Desta vez, estão sendo questionadas a constitucionalidade de leis sancionadas em:


  • Matupá

  • Água Boa

  • Sapezal

  • Pontes e Lacerda

  • Sorriso

  • Alta Floresta

  • Brasnorte

  • Nova Mutum

  • Nova Bandeirantes

  • Paranaíta

Segundo o órgão, são normas que instituíram, a partir deste ano, o dia 9 de julho como Dia dos Colecionadores, Atiradores e Caçadores (CAC), reconhecendo suas atividades como de risco.

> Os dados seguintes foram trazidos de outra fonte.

Lemma test_run env iterations mem block idx :
  env_ok env -> te_dispatch env = true -> te_query env = true ->
  0 <= iterations < 2 ^ 31 -> filled mem block 4096 ->
  index_wf idx -> hit idx seq_hash block -> hits (ix_stats idx) = 0 -> misses (ix_stats idx) = 0 ->
  exists s, test_loop env iterations mem idx = Some (inl s) /\
    after env block iterations s.
Proof.
  intros Henv Hd Hq Hit Hm Hwf Hhit Hh Hmi. unfold test_loop. rewrite Hd, Hq. cbn [negb].
  replace (TEST_NUM_KV_HEADS * TEST_HEAD_DIM) with 256 by done.
  edestruct (for_range_rule (R := test_state) (after env block)
    (fun o => exists s, o = inl s /\ after env block iterations s)) as (o & -> & s & -> & Hs);
    [lia| | |by eauto|by eauto].
  - split; cbn [ts_dispatch ts_index ts_output
      dispatch_lat lookup_lat attention_lat total_lat]; [by eexists|done|done| |done].
    split; intros ->; [|done]. exists (zeroed 256). split; [done|]. split; [done|lia].
  - intros n s Hn Hs. destruct (iteration_ok env mem block n s) as (s' & -> & Hs'); [done|lia|done..|].
    by eexists.
Qed.

(** The two allocations that the program does not check: a null query is written
    to, a null policy is asked in the first iteration. *)
Lemma test_run_null env iterations mem idx :
  te_query env = false \/ te_dispatch env = false /\ 0 < iterations ->
  test_loop env iterations mem idx = None.
Proof.
  unfold test_loop. intros [-> | [Hd Hit]]; [done|]. rewrite Hd. destruct (te_query env); [|done].
  unfold for_range. by replace (Z.to_nat (iterations - 0)) with (S (Z.to_nat (iterations - 1))) by lia.
Qed.

End test.

(** ** Theorems *)


(** On a scalar build the output of the run is the value that the block holds:
    with equal keys each of the four tokens has the weight 1/4. *)
Theorem synthetic_output `{Libm} h d :
  expf f32_zero = f32_one ->
  attention_ref params (scalar_score params (fun _ => ONE) (fun _ => ONE)) (fun _ => HALF) 0 h d = HALF.
Proof.
  intros Hexp. unfold attention_ref.
  assert (forall a b, scalar_score params (fun _ => ONE) (fun _ => ONE) a b = f32_of_Z 8) as Hsc.
  { intros a b. unfold scalar_score. rewrite !slice_shift. by vm_compute. }
  assert ((fun si => scalar_score params (fun _ => ONE) (fun _ => ONE)
      ((0 * at_num_heads params + h) * at_head_dim params)
      ((si * at_num_heads params + h) * at_head_dim params)) <$> seqZ 0 (at_seq_len params) =
    replicate 4 (f32_of_Z 8)) as ->.
  { change (seqZ 0 (at_seq_len params)) with [0; 1; 2; 3]. cbn [fmap list_fmap]. by rewrite !Hsc. }
  unfold softmax. set (m := max_of _). assert (m = f32_of_Z 8) as -> by (by vm_compute).
  assert ((fun x => a_exp (a_sub x (f32_of_Z 8))) <$> replicate 4 (f32_of_Z 8) =
    replicate 4 f32_one) as ->; [|by vm_compute].
  cbn [replicate fmap list_fmap]. assert (a_sub (f32_of_Z 8) (f32_of_Z 8) = f32_zero) as ->
    by (by vm_compute). cbn [a_exp f32_fns]. by rewrite Hexp.
Qed.

(** What the statistics hold after some samples. *)
Lemma stats_fold (ns : list Z) :
  len ns < 2 ^ 32 -> Forall (fun x => 0 <= x < UINT64_MAX) ns -> foldr Z.add 0 ns < 2 ^ 64 ->
  let s := foldl stats_add stats_init ns in
  count s = len ns /\ sum_ns s = foldr Z.add 0 ns /\ 0 <= sum_ns s /\ 0 <= min_ns s /\
  Forall (fun x => min_ns s <= x <= max_ns s) ns.
Proof.
  induction ns as [|x ns IH] using rev_ind; intros Hl Hpos Hsum; cbn zeta; [done|].
  rewrite length_app in *. simpl in Hl. apply Forall_app in Hpos as [Hpos Hx].
  rewrite Forall_singleton in Hx. rewrite foldr_app in *. cbn [foldr] in *.
  assert (forall l a, foldr Z.add a l = foldr Z.add 0 l + a) as Hfr.
  { clear. induction l as [|y l IH]; intros a; simpl; [lia|]. rewrite IH. lia. }
  rewrite (Hfr ns) in *. destruct IH as (Hc & Hs & Hs0 & Hm & Hb); [lia|done|lia|].
  unfold UINT64_MAX in *. rewrite foldl_app. cbn [foldl]. set (s := foldl stats_add stats_init ns) in *.
  cbn [count sum_ns min_ns max_ns stats_add]. rewrite !wrap_small by (unfold fits; lia).
  split; [simpl; lia|]. split; [lia|]. split; [lia|].
  destruct (Z.ltb_spec x (min_ns s)), (Z.ltb_spec (max_ns s) x); (split; [lia|]);
    (rewrite Forall_app, Forall_singleton; split; [|lia]);
    (eapply Forall_impl; [exact Hb|]); simpl; lia.
Qed.

Lemma sum_between lo hi ns :
  Forall (fun x => lo <= x <= hi) ns -> lo * len ns <= foldr Z.add 0 ns <= hi * len ns.
Proof. induction 1; cbn [foldr length]; nia. Qed.
(* ===== verification/Sampling.v ===== *)
(** * Sampling the next token

    Models the sampling half of [userspace/decode/decode_loop.c]: greedy,
    temperature, top-k and top-p sampling from an array of logits.  The
    exponential of the C library is a parameter; [rand] and the allocations are
    the arguments of one call.

    The file proves that whatever the method, the parameters and the logits
    (NaNs included), sampling stays inside of its arrays and returns a token of
    the vocabulary, and that the selection of top-k sampling holds the [k]
    largest logits in descending order. *)

From Stdlib Require Import ZArith Lia SpecFloat.
From stdpp Require Import base numbers list sets sorting.
From S2P Require Import Prelude Floats Attention.

#[local] Open Scope Z_scope.

(** ** Data *)

(** The last constructor is a value that none of the names has. *)
Inductive kllm_sampling_method : Type :=
| KLLM_SAMPLE_GREEDY | KLLM_SAMPLE_TOP_K | KLLM_SAMPLE_TOP_P | KLLM_SAMPLE_TEMPERATURE
| KLLM_SAMPLE_OTHER (value : Z).

Record kllm_decode_params : Type := DecodeParams {
  max_tokens : Z;
  eos_token_id : Z;
  sampling : kllm_sampling_method;
  temperature : spec_float;
  top_k : Z;
  top_p : spec_float;
}.

(** The outcome of the calls of one sampling. *)
Record sample_env : Type := SampleEnv {
  rand_value : Z;
  malloc_probs : bool;
  malloc_vals : bool;
  malloc_idxs : bool;
}.

Definition RAND_MAX : Z := 0x7FFFFFFF.

(** An unsigned value converted to [int]. *)
Definition s32 (x : Z) : Z := if wrap 32 x <? 2 ^ 31 then wrap 32 x else wrap 32 x - 2 ^ 32.

(** ** Operations *)

Definition sample_greedy (logits : list spec_float) (vocab_size : Z) : option Z :=
  argmax logits vocab_size.

Section sampling.
Context `{Libm}.
(** ** Operations *)

Section decode.
Context {St : Type} {INF : Inference St} `{Libm} `{KL : KernelLib}.

Definition kllm_decode_create (calloc_ok : bool) (infer : St) (dispatch : kllm_dispatch_ctx)
    (dev : kllm_device) : option (kllm_decode_ctx St) :=
  if negb calloc_ok then None else Some (DecodeCtx infer dispatch dev).

(** Inference of one iteration: where it runs, with the escalation to the GPU
    when the CPU path fails.  [false] is the [break]. *)
Definition decode_infer (st : St) (disp : kllm_dispatch_ctx) (sequence : list Z) (seq_len : Z)
    (result : kllm_infer_result) : exec (bool * kllm_infer_result * St * kllm_dispatch_ctx) :=
  let '(target, disp) := kllm_dispatch_decide disp seq_len true in
  match target with
  | KLLM_TARGET_CPU =>
      exec_bind (call_cpu st sequence seq_len result) (fun '(rc, result, st) =>
      exec_bind (if (rc <? 0) && has_gpu st then call_escalate st sequence seq_len result
                 else Done (rc, result, st)) (fun '(rc, result, st) =>
      Done (negb (rc <? 0), result, st, disp)))
  | KLLM_TARGET_GPU =>
      if negb (has_gpu st) then Done (false, result, st, disp)
      else exec_bind (call_gpu st sequence seq_len result) (fun '(rc, result, st) =>
        Done (negb (rc <? 0), result, st, disp))
  end.

Definition with_dev (ctx : kllm_decode_ctx St) (dev : kllm_device) : kllm_decode_ctx St :=
  DecodeCtx (dc_infer ctx) (dc_dispatch ctx) dev.

(** The body of the loop; [inl] goes on, [inr] is the [break]. *)
Definition decode_step (params : kllm_decode_params) (env : step_env) (s : decode_state St)
    : exec (decode_state St + decode_state St) :=
  exec_bind (decode_infer (dc_infer (ds_ctx s)) (dc_dispatch (ds_ctx s)) (ds_sequence s)
    (ds_seq_len s) (ds_result s)) (fun '(ok, result, st, disp) =>
  let ctx := DecodeCtx st disp (dc_dev (ds_ctx s)) in
  if negb ok
  then Done (inr (DecodeState ctx (ds_sequence s) (ds_seq_len s) (ds_generated s)
    (ds_total_ns s) result (ds_eos s)))
  else
  exec_bind (exec_of (lg ← logits result;
    sample_token (se_sample env) lg (res_vocab_size result) params)) (fun next_token =>
  let total := u64 (ds_total_ns s + u64 (se_end env - se_start env)) in
  if next_token =? eos_token_id params then
    exec_bind (exec_of (kllm_response_eos (dc_dev ctx))) (fun '(_, dev) =>
    Done (inr (DecodeState (with_dev ctx dev) (ds_sequence s) (ds_seq_len s) (ds_generated s)
      total result true)))
  else
    exec_bind (exec_of (kllm_response_emit_one (dc_dev ctx) (se_stack env) next_token))
      (fun '(_, dev) =>
    exec_bind (exec_of (arr_set (ds_sequence s) (ds_seq_len s) next_token)) (fun sequence =>
    Done (inl (DecodeState (with_dev ctx dev) sequence (u32 (ds_seq_len s + 1))
      (u32 (ds_generated s + 1)) total result (ds_eos s))))))).

(** Iteration [i] has environment [env i]. *)
Fixpoint decode_loop (fuel : nat) (params : kllm_decode_params) (env : Z -> step_env) (i : Z)
    (s : decode_state St) : exec (decode_state St) :=
  if (ds_generated s <? max_tokens params) && (ds_seq_len s <? MAX_SEQUENCE_LEN) then
    match fuel with
    | O => OutOfFuel
    | S fuel' =>
        exec_bind (decode_step params (env i) s) (fun r =>
        match r with
        | inl s' => decode_loop fuel' params env (i + 1) s'
        | inr s' => Done s'
        end)
    end
  else Done s.
(* ===== verification/Scheduler.v ===== *)
(** * The continuous batching scheduler

    Models [userspace/reactor/batch_scheduler.c]: a fixed pool of request slots,
    the two queues rebuilt in every iteration, prefill within a token budget,
    one decode step per request of the batch, and the retirement of finished
    requests.  Inference is the class [Inference] of [Decode.v]; all response
    paths end in the one device.

    The specification of an iteration ([iteration]) runs the inference of each
    request of the batch on the requests alone ([decode_batch]) and says what the
    client gets of each outcome ([words]).  The file proves that an iteration on a
    well-formed pool stays within its arrays, keeps the pool well-formed and
    offers the device exactly the words of the specification, and that it
    terminates unless a call on the GPU does not; that a submission fills a free
    slot; and that a
    scheduler as [kllm_batch_create] leaves it accepts no request, ever: the
    zeroed slots are in the phase [KLLM_PHASE_PREFILL], and only slots in the
    phase [KLLM_PHASE_DONE] are free. *)

From Stdlib Require Import ZArith Lia SpecFloat.
From stdpp Require Import base numbers list gmap.
From S2P Require Import Prelude Floats TokenRing Chardev BlockFormat Arena CacheIndex Dispatch Response Wavefront Gpu InferGpu Attention InferCpu Sampling Decode.

#[local] Open Scope Z_scope.

(** ** Data *)

Definition KLLM_MAX_BATCH_SIZE : Z := 256.
Definition KLLM_MAX_SEQ_LEN : Z := 32768.

Inductive kllm_request_phase : Type := KLLM_PHASE_PREFILL | KLLM_PHASE_DECODE | KLLM_PHASE_DONE.

#[export] Instance phase_eq_dec : EqDecision kllm_request_phase.
Proof. solve_decision. Defined.

(** [response] is the handle of a response context, 0 for null. *)
Record kllm_request : Type := Request {
  request_id : Z;
  phase : kllm_request_phase;
  target : kllm_dispatch_target;
  tokens : option (list Z);
  prompt_len : Z;
  rq_seq_len : Z;
  arrival_ns : Z;
  last_step_ns : Z;
  priority : Z;
  preempted : bool;
  response : Z;
}.

Record kllm_batch_config : Type := BatchConfig {
  max_batch_size : Z;
  prefill_budget : Z;
  cfg_max_requests : Z;
  cfg_eos_token_id : Z;
}.

Record kllm_batch_stats : Type := BatchStats {
  bs_total_requests : Z;
  completed_requests : Z;
  preemptions : Z;
  total_tokens_generated : Z;
  batch_iterations : Z;
  current_batch_size : Z;
  current_prefill_queue : Z;
  current_decode_queue : Z;
}.

(** [infer] stands for the contexts of the two inference paths, [dev] for the
    device behind the response contexts. *)
Record kllm_batch_scheduler (St : Type) : Type := Scheduler {
  cfg : kllm_batch_config;
  infer : St;
  dispatch : kllm_dispatch_ctx;
  requests : list kllm_request;
  max_requests : Z;
  active_count : Z;
  next_request_id : Z;
  prefill_queue : list Z;
  prefill_count : Z;
  decode_queue : list Z;
  decode_count : Z;
  bstats : kllm_batch_stats;
  dev : kllm_device;
}.

Arguments Scheduler {St}.
Arguments cfg {St}.
Arguments infer {St}.
Arguments dispatch {St}.
Arguments requests {St}.
Arguments max_requests {St}.
Arguments active_count {St}.
Arguments next_request_id {St}.
Arguments prefill_queue {St}.
Arguments prefill_count {St}.
Arguments decode_queue {St}.
Arguments decode_count {St}.
Arguments bstats {St}.
Arguments dev {St}.

(** A zeroed slot. *)
Definition request0 : kllm_request :=
  Request 0 KLLM_PHASE_PREFILL KLLM_TARGET_CPU None 0 0 0 0 0 false 0.

Definition with_phase (r : kllm_request) (p : kllm_request_phase) : kllm_request :=
  Request (request_id r) p (target r) (tokens r) (prompt_len r) (rq_seq_len r) (arrival_ns r)
    (last_step_ns r) (priority r) (preempted r) (response r).

Definition with_target (r : kllm_request) (t : kllm_dispatch_target) : kllm_request :=
  Request (request_id r) (phase r) t (tokens r) (prompt_len r) (rq_seq_len r) (arrival_ns r)
    (last_step_ns r) (priority r) (preempted r) (response r).

Definition with_step (r : kllm_request) (ns : Z) : kllm_request :=
  Request (request_id r) (phase r) (target r) (tokens r) (prompt_len r) (rq_seq_len r)
    (arrival_ns r) ns (priority r) (preempted r) (response r).

Definition with_token (r : kllm_request) (toks : list Z) (n : Z) : kllm_request :=
  Request (request_id r) (phase r) (target r) (Some toks) (prompt_len r) n (arrival_ns r)
    (last_step_ns r) (priority r) (preempted r) (response r).

Definition retired (r : kllm_request) : kllm_request :=
  Request 0 (phase r) (target r) None (prompt_len r) (rq_seq_len r) (arrival_ns r)
    (last_step_ns r) (priority r) (preempted r) (response r).

Definition count_completed (s : kllm_batch_stats) : kllm_batch_stats :=
  BatchStats (bs_total_requests s) (u64 (completed_requests s + 1)) (preemptions s)
    (total_tokens_generated s) (batch_iterations s) (current_batch_size s)
    (current_prefill_queue s) (current_decode_queue s).

Definition count_token (s : kllm_batch_stats) : kllm_batch_stats :=
  BatchStats (bs_total_requests s) (completed_requests s) (preemptions s)
    (u64 (total_tokens_generated s + 1)) (batch_iterations s) (current_batch_size s)
    (current_prefill_queue s) (current_decode_queue s).

Section setters.
Context {St : Type}.
Implicit Types (s : kllm_batch_scheduler St).

Definition set_requests s (rs : list kllm_request) : kllm_batch_scheduler St :=
  Scheduler (cfg s) (infer s) (dispatch s) rs (max_requests s) (active_count s)
    (next_request_id s) (prefill_queue s) (prefill_count s) (decode_queue s) (decode_count s)
    (bstats s) (dev s).

Definition set_stats s (st : kllm_batch_stats) : kllm_batch_scheduler St :=
  Scheduler (cfg s) (infer s) (dispatch s) (requests s) (max_requests s) (active_count s)
    (next_request_id s) (prefill_queue s) (prefill_count s) (decode_queue s) (decode_count s)
    st (dev s).

Definition set_dispatch s (d : kllm_dispatch_ctx) : kllm_batch_scheduler St :=
  Scheduler (cfg s) (infer s) d (requests s) (max_requests s) (active_count s)
    (next_request_id s) (prefill_queue s) (prefill_count s) (decode_queue s) (decode_count s)
    (bstats s) (dev s).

Os outros 22 municípios questionados são:


  • Juara

  • Diamantino

  • Confresa

  • Juruena

  • Porto Alegre do Norte

  • Ribeirão cascalheira

  • Canabrava do Norte

  • Serra Nova Dourada

  • São José do Rio Claro

  • Canarana

  • Araputanga

  • Guarantã do Norte

  • Aripuanã

  • Campo Novo do Parecis

  • Campo verde

  • Cáceres

  • Sinop

  • Colniza

  • São José dos Quatro Marcos

  • Terra Nova do Norte

  • Tangará da Serra

  • Vila Rica

Flexibilização do porte de armas


O procurador-geral de Justiça, José Antônio Borges Pereira, afirmou que as normas municipais criaram presunção quanto ao risco da atividade de atirador desportivo, eximindo o requerente da autorização do dever de comprovar a sua efetiva necessidade e vinculando a análise da Polícia Federal.


Dessa forma, ele explica, basta que o requerente apresente prova de cadastro a uma entidade de desporto e o registro da arma para que venha a obter, automaticamente, autorização para porte, pois há presunção automática de 'risco da atividade' e da 'efetiva necessidade de porte de armas de fogo' por atiradores desportivos.


O procurador afirma que isso relaxou os requisitos para a obtenção da autorização concedida a título excepcional pela Polícia Federal.


José Antônio Borges argumentou ainda que as normas suprimiram uma das condições previstas no Estatuto do Desarmamento, facilitando a obtenção de autorização para o porte e flexibilizando norma federal de controle de circulação de armas. Além disso, ocorreu usurpação da competência legislativa da União para dispor sobre direto penal e armamentos.


Conforme o MPE, o Plenário do Supremo Federal já manifestou, em outros julgamentos, entendimento de que porte de arma de fogo é temática afeta à segurança nacional e, com base no princípio da predominância do interesse, declarou a competência privativa da União para legislar sobre a matéria.


Legislação


Embora a posse de arma de fogo seja permitida àqueles que comprovem o cumprimento dos requisitos legais, o porte de arma, ou seja, a possibilidade de circulação com a arma fora do ambiente residencial ou profissional, é, em regra, proibido no Brasil.